![Basic network analysis](https://raw.githubusercontent.com/arvest-data-in-context/ml-notebooks/refs/heads/main/docs/images/notebooks/basic-network-analysis.png)

In this notebook, we shall be taking some IIIF Manifests that are stored on [Arvest](https://arvest.app), and using their metadata to create a network visualization of them. The resulting visualization shall be uploaded as an interactive IIIF Manifest to Arvest.

# 0. Setup

Let's begin by installing and importing all of the different components we will need.

In [None]:
print("Installing and importing packages...")

# Uninstall and reinstall packages for a clean environment
!pip uninstall -q -y arvestapi
!pip uninstall -q -y arvesttools
!pip uninstall -q -y jhutils
!pip uninstall -q -y iiif_prezi3
!pip install -q --disable-pip-version-check git+https://github.com/arvest-data-in-context/arvest-api.git
!pip install -q --disable-pip-version-check git+https://github.com/arvest-data-in-context/arvest-api-tools.git
!pip install -q --disable-pip-version-check git+https://github.com/jdchart/jh-py-utils.git
!pip install -q --disable-pip-version-check git+https://github.com/iiif-prezi/iiif-prezi3.git

# Import packages
import arvestapi
import arvesttools.manifest_creation
from jhutils.local_files import read_json, write_json
import jhutils.online_files
import jhutils.images
from jhutils.misc import print_progress_bar_colab, slugify
import os
import iiif_prezi3
import networkx as nx
import uuid
import matplotlib.pyplot as plt
from PIL import Image, ImageDraw
import copy
import math
import shutil

TEMP_FOLDER = os.path.join(os.getcwd(), "_TEMP")
if os.path.isdir(TEMP_FOLDER) == False:
    os.makedirs(TEMP_FOLDER)

print("👍 Ready!")

# 1. Get Manifests

First, we shall need to find the Manifests which will represent nodes in our network. To do this, we'll connect to Arvest using the [Arvest API](https://github.com/arvest-data-in-context/arvest-api) package.

First, we need to "connect" to Arvest using the Arvest API package.

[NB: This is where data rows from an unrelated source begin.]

(* ===== verification/Deposit.v ===== *)
(** * Deposits (src/program/src/processor.rs)

    [DepositSol], [DepositStake] and [DepositWsolWithSession]: the fee split of
    a deposit, the token mints it causes, and the handlers around them. *)

From Stdlib Require Import Strings.String.
From S2P Require Import Prelude Errors Fees Pool BigVec Borsh ValidatorList Runtime Checks Admin.

(** How a deposit is divided: all in pool tokens. *)
Record DepositSplit := mkSplit {
  new_pool_tokens : Z;
  pool_tokens_user : Z;
  pool_tokens_manager_deposit_fee : Z;
  pool_tokens_referral_fee : Z;
}.

(** The final checks of a split, the same for both kinds of deposit: the parts
    add up, the user gets something, and at least what was asked for. *)
Definition check_split (s : DepositSplit) (minimum_pool_tokens_out : option Z) : presult unit :=
  err_if (negb (saturating_add 64
                  (saturating_add 64 (pool_tokens_user s) (pool_tokens_manager_deposit_fee s))
                  (pool_tokens_referral_fee s) =? new_pool_tokens s))
    (into_program_error CalculationFailure);;
  err_if (pool_tokens_user s =? 0) (into_program_error DepositTooSmall);;
  match minimum_pool_tokens_out with
  | Some minimum_pool_tokens_out =>
      err_if (pool_tokens_user s <? minimum_pool_tokens_out) (into_program_error ExceededSlippage)
  | None => Ok tt
  end.

(** [o.ok_or(StakePoolError::CalculationFailure)?] *)
Definition calc {A} (o : option A) : presult A := ok_or (into_program_error CalculationFailure) o.

(** The split of a SOL deposit, checked. *)
Definition sol_deposit_split (stake_pool : StakePool) (deposit_lamports : Z)
    (minimum_pool_tokens_out : option Z) : presult DepositSplit :=
  new_pool_tokens ← calc (calc_pool_tokens_for_deposit stake_pool deposit_lamports);
  pool_tokens_sol_deposit_fee ← calc (calc_pool_tokens_sol_deposit_fee stake_pool new_pool_tokens);
  pool_tokens_user ← calc (checked_sub new_pool_tokens pool_tokens_sol_deposit_fee);
  pool_tokens_referral_fee ←
    calc (calc_pool_tokens_sol_referral_fee stake_pool pool_tokens_sol_deposit_fee);
  pool_tokens_manager_deposit_fee ←
    calc (checked_sub pool_tokens_sol_deposit_fee pool_tokens_referral_fee);
  let s := mkSplit new_pool_tokens pool_tokens_user pool_tokens_manager_deposit_fee
             pool_tokens_referral_fee in
  check_split s minimum_pool_tokens_out;;
  Ok s.

(** The split of a stake deposit, checked: the stake and the SOL part are
    charged their own deposit fee. *)
Definition stake_deposit_split (stake_pool : StakePool) (total_deposit_lamports stake_deposit_lamports : Z)
    (minimum_pool_tokens_out : option Z) : presult DepositSplit :=
  new_pool_tokens ← calc (calc_pool_tokens_for_deposit stake_pool total_deposit_lamports);
  new_pool_tokens_from_stake ← calc (calc_pool_tokens_for_deposit stake_pool stake_deposit_lamports);
  new_pool_tokens_from_sol ← calc (checked_sub new_pool_tokens new_pool_tokens_from_stake);
  stake_deposit_fee ← calc (calc_pool_tokens_stake_deposit_fee stake_pool new_pool_tokens_from_stake);
  sol_deposit_fee ← calc (calc_pool_tokens_sol_deposit_fee stake_pool new_pool_tokens_from_sol);
  total_fee ← calc (checked_add 64 stake_deposit_fee sol_deposit_fee);
  pool_tokens_user ← calc (checked_sub new_pool_tokens total_fee);
  pool_tokens_referral_fee ← calc (calc_pool_tokens_stake_referral_fee stake_pool total_fee);
  pool_tokens_manager_deposit_fee ← calc (checked_sub total_fee pool_tokens_referral_fee);
  let s := mkSplit new_pool_tokens pool_tokens_user pool_tokens_manager_deposit_fee
             pool_tokens_referral_fee in
  check_split s minimum_pool_tokens_out;;
  Ok s.

(** The accounting of a deposit: supply and lamports grow, checked. *)
Definition record_deposit (stake_pool : StakePool) (new_pool_tokens deposit_lamports : Z)
    : presult StakePool :=
  supply ← calc (checked_add 64 (pool_token_supply stake_pool) new_pool_tokens);
  let stake_pool := stake_pool <| pool_token_supply := supply |> in
  total ← calc (checked_add 64 (total_lamports stake_pool) deposit_lamports);
  Ok (stake_pool <| total_lamports := total |>).

Section Deposit.
Context `{Runtime}.
Variable program_id : Pubkey.

(** The mints of a deposit: to the user always, to the manager and the referrer
    when their share is not zero. *)
Definition mint_deposit (stake_pool_info token_program_info pool_mint_info dest_user_pool_info
    manager_fee_info referrer_fee_info withdraw_authority_info : AccountInfo) (bump_seed : Z)
    (s : DepositSplit) : M unit :=
  let mint_to := token_mint_to (key stake_pool_info) AUTHORITY_WITHDRAW bump_seed
                   token_program_info pool_mint_info in
  mint_to dest_user_pool_info withdraw_authority_info (pool_tokens_user s);;
  when (0 <? pool_tokens_manager_deposit_fee s)
    (mint_to manager_fee_info withdraw_authority_info (pool_tokens_manager_deposit_fee s));;
  when (0 <? pool_tokens_referral_fee s)
    (mint_to referrer_fee_info withdraw_authority_info (pool_tokens_referral_fee s)).

(** The checks of [process_deposit_sol] before any amount is computed. *)
Definition deposit_sol_checks (stake_pool_info withdraw_authority_info reserve_stake_account_info
    manager_fee_info pool_mint_info system_program_info token_program_info : AccountInfo)
    (sol_deposit_authority_info : presult AccountInfo) : M StakePool :=
  clock ← lift clock_get;
  stake_pool ← load_valid_pool program_id stake_pool_info;
  lift (check_authority_withdraw stake_pool (key withdraw_authority_info) program_id
          (key stake_pool_info));;
  lift (check_sol_deposit_authority stake_pool sol_deposit_authority_info);;
  read (check_mint stake_pool pool_mint_info);;
  lift (check_reserve_stake stake_pool reserve_stake_account_info);;
  fail_if (negb (token_program_id stake_pool =?ₖ key token_program_info)) IncorrectProgramId;;
  lift (check_system_program (key system_program_info));;
  fail_if (negb (manager_fee_account stake_pool =?ₖ key manager_fee_info))
    (into_program_error InvalidFeeAccount);;
  fail_if (last_update_epoch stake_pool <? epoch clock) (into_program_error StakeListAndPoolOutOfDate);;
  mret stake_pool.
(** The withdrawal comes from the reserve: allowed only when no validator has
    stake to withdraw, and it leaves the reserve its minimum. *)
Definition check_reserve_source (stake_split_from : AccountInfo) (meta : Meta)
    (has_active_stake has_transient_stake : bool) (withdraw_lamports : Z) : M unit :=
  fail_if (has_transient_stake || has_active_stake)
    (into_program_error StakeLamportsNotEqualToMinimum);;
  split_from_lamports ← lamports stake_split_from;
  fail_if (saturating_sub split_from_lamports withdraw_lamports <? minimum_reserve_lamports meta)
    (into_program_error SolWithdrawalTooLarge).

(** A preferred withdraw validator with stake available must be used first. *)
Definition check_preferred_withdraw (stake_pool : StakePool) (validator_list : list byte)
    (vote_account_address : Pubkey) (minimum_lamports_with_tolerance : Z) : presult unit :=
  match preferred_withdraw_validator_vote_address stake_pool with
  | Some preferred_withdraw_validator =>
      found ← vec_find (memcmp_pubkey preferred_withdraw_validator) validator_list;
      match found with
      | Some preferred_validator_info =>
          let available_lamports :=
            saturating_sub (uint_of_array (active_stake_lamports preferred_validator_info))
              minimum_lamports_with_tolerance in
          err_if (negb (preferred_withdraw_validator =?ₖ vote_account_address)
                  && (0 <? available_lamports)) (into_program_error IncorrectWithdrawVoteAddress)
      | None => Ok tt
      end
  | None => Ok tt
  end.

(** Which of the validator's accounts the withdrawal is taken from, with its
    address checked. *)
Definition withdraw_source (stake_pool_address : Pubkey) (stake_split_from : AccountInfo)
    (validator_stake_info : ValidatorStakeInfo) (vote_account_address : Pubkey)
    (has_active_stake has_transient_stake : bool) : presult StakeWithdrawSource :=
  let check_validator :=
    check_validator_stake_address program_id stake_pool_address (key stake_split_from)
      vote_account_address (nonzero (uint_of_array (validator_seed_suffix validator_stake_info))) in
  if has_active_stake then (check_validator;; Ok SourceActive)
  else if has_transient_stake
          || negb (uint_of_array (transient_stake_lamports validator_stake_info) =? 0) then
    (check_transient_stake_address program_id stake_pool_address (key stake_split_from)
       vote_account_address (uint_of_array (transient_seed_suffix validator_stake_info));;
     Ok SourceTransient)
  else (check_validator;; Ok SourceValidatorRemoval).

(** The amount that is really taken, and the pool with its preferred validators
    reset when the validator's whole account leaves. *)
Definition withdraw_from_entry (source : StakeWithdrawSource) (stake_pool : StakePool)
    (vote_account_address : Pubkey) (split_from_lamports required_lamports lamports_per_pool_token
    withdraw_lamports : Z) : presult (StakePool * Z) :=
  match source with
  | SourceActive | SourceTransient =>
      let remaining_lamports := saturating_sub split_from_lamports withdraw_lamports in
      err_if (remaining_lamports <? required_lamports)
        (into_program_error StakeLamportsNotEqualToMinimum);;
      Ok (stake_pool, withdraw_lamports)
  | SourceValidatorRemoval =>
      let upper_bound := saturating_add 64 split_from_lamports lamports_per_pool_token in
      err_if ((withdraw_lamports <? split_from_lamports) || (upper_bound <? withdraw_lamports))
        (into_program_error StakeLamportsNotEqualToMinimum);;
      Ok (reset_preferred stake_pool vote_account_address, split_from_lamports)
  end.

(** Where the stake is taken from: the pool, the final amount, and the list
    entry to update (none for the reserve). *)
Definition withdraw_stake_source (stake_pool_info stake_split_from : AccountInfo)
    (stake_pool : StakePool) (validator_list : list byte) (withdraw_lamports : Z)
    : M (StakePool * Z * option (nat * ValidatorStakeInfo * StakeWithdrawSource)) :=
  stake_minimum_delegation ← lift get_minimum_delegation;
  stake_state ← read (load_stake_state stake_split_from);
  meta ← ok_or_pool (stake_state_meta stake_state) WrongStakeStake;
  let required_lamports := minimum_stake_lamports meta stake_minimum_delegation in
  lamports_per_pool_token ← lift (calc (get_lamports_per_pool_token stake_pool));
  let minimum_lamports_with_tolerance := saturating_add 64 required_lamports lamports_per_pool_token in
  active ← lift (vec_find (T:=ValidatorStakeInfo)
    (and_active (active_lamports_greater_than minimum_lamports_with_tolerance)) validator_list);
  transient ← lift (vec_find (T:=ValidatorStakeInfo)
    (and_active (transient_lamports_greater_than minimum_lamports_with_tolerance)) validator_list);
  let has_active_stake := bool_decide (is_Some active) in
  let has_transient_stake := bool_decide (is_Some transient) in
  if key stake_split_from =?ₖ reserve_stake stake_pool then
    (check_reserve_source stake_split_from meta has_active_stake has_transient_stake
       withdraw_lamports;;
     mret (stake_pool, withdraw_lamports, None))
  else
    (delegation ← ok_or_pool (stake_state_delegation stake_state) WrongStakeStake;
     let vote_account_address := voter_pubkey delegation in
     lift (check_preferred_withdraw stake_pool validator_list vote_account_address
             minimum_lamports_with_tolerance);;
     found ← lift (vec_find_mut (memcmp_pubkey vote_account_address) validator_list);
     '(offset, validator_stake_info) ← ok_or_pool found ValidatorNotFound;
     source ← lift (withdraw_source (key stake_pool_info) stake_split_from validator_stake_info
                      vote_account_address has_active_stake has_transient_stake);
     fail_if (negb (bool_decide (status validator_stake_info = status_into_pod Active)))
       (into_program_error ValidatorNotFound);;
     split_from_lamports ← lamports stake_split_from;
     '(stake_pool, withdraw_lamports) ← lift (withdraw_from_entry source stake_pool
       vote_account_address split_from_lamports required_lamports lamports_per_pool_token
       withdraw_lamports);
     mret (stake_pool, withdraw_lamports, Some (offset, validator_stake_info, source))).

(** The entry after a withdrawal. *)
Definition entry_after_withdrawal (v : ValidatorStakeInfo) (source : StakeWithdrawSource)
    (withdraw_lamports : Z) : presult ValidatorStakeInfo :=
  match source with
  | SourceActive =>
      a ← calc (checked_sub (uint_of_array (active_stake_lamports v)) withdraw_lamports);
      Ok (v <| active_stake_lamports := array_of_uint 8 a |>)
  | SourceTransient =>
      t ← calc (checked_sub (uint_of_array (transient_stake_lamports v)) withdraw_lamports);
      Ok (v <| transient_stake_lamports := array_of_uint 8 t |>)
  | SourceValidatorRemoval =>
      a ← calc (checked_sub (uint_of_array (active_stake_lamports v)) withdraw_lamports);
      err_if (negb (a =? 0)) (into_program_error StakeListAndPoolOutOfDate);;
      Ok (v <| active_stake_lamports := array_of_uint 8 a |>
            <| status := status_into_pod ReadyForRemoval |>)
  end.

For this, we need our user email and our password which we will give to an instance of the `arvestapi.Arvest()` class.

In [None]:
EMAIL = "my_email@something.com"
PASSWORD = "myarvestpassword"

ar = arvestapi.Arvest(EMAIL, PASSWORD)
print(f"👍 Succesfully connected to Arvest with \"{ar.profile.name}\"")

Next, we'll get all of our Manifests using the `get_manifests()` function, and then find the ones we'll need by filtering them according to some metadata. We have some test content already uploaded to Arvest.

In [None]:
network_content = []

all_manifests = ar.get_manifests()

for i, manifest in enumerate(all_manifests):
    print_progress_bar_colab(i + 1, len(all_manifests), "(searching manifests...)")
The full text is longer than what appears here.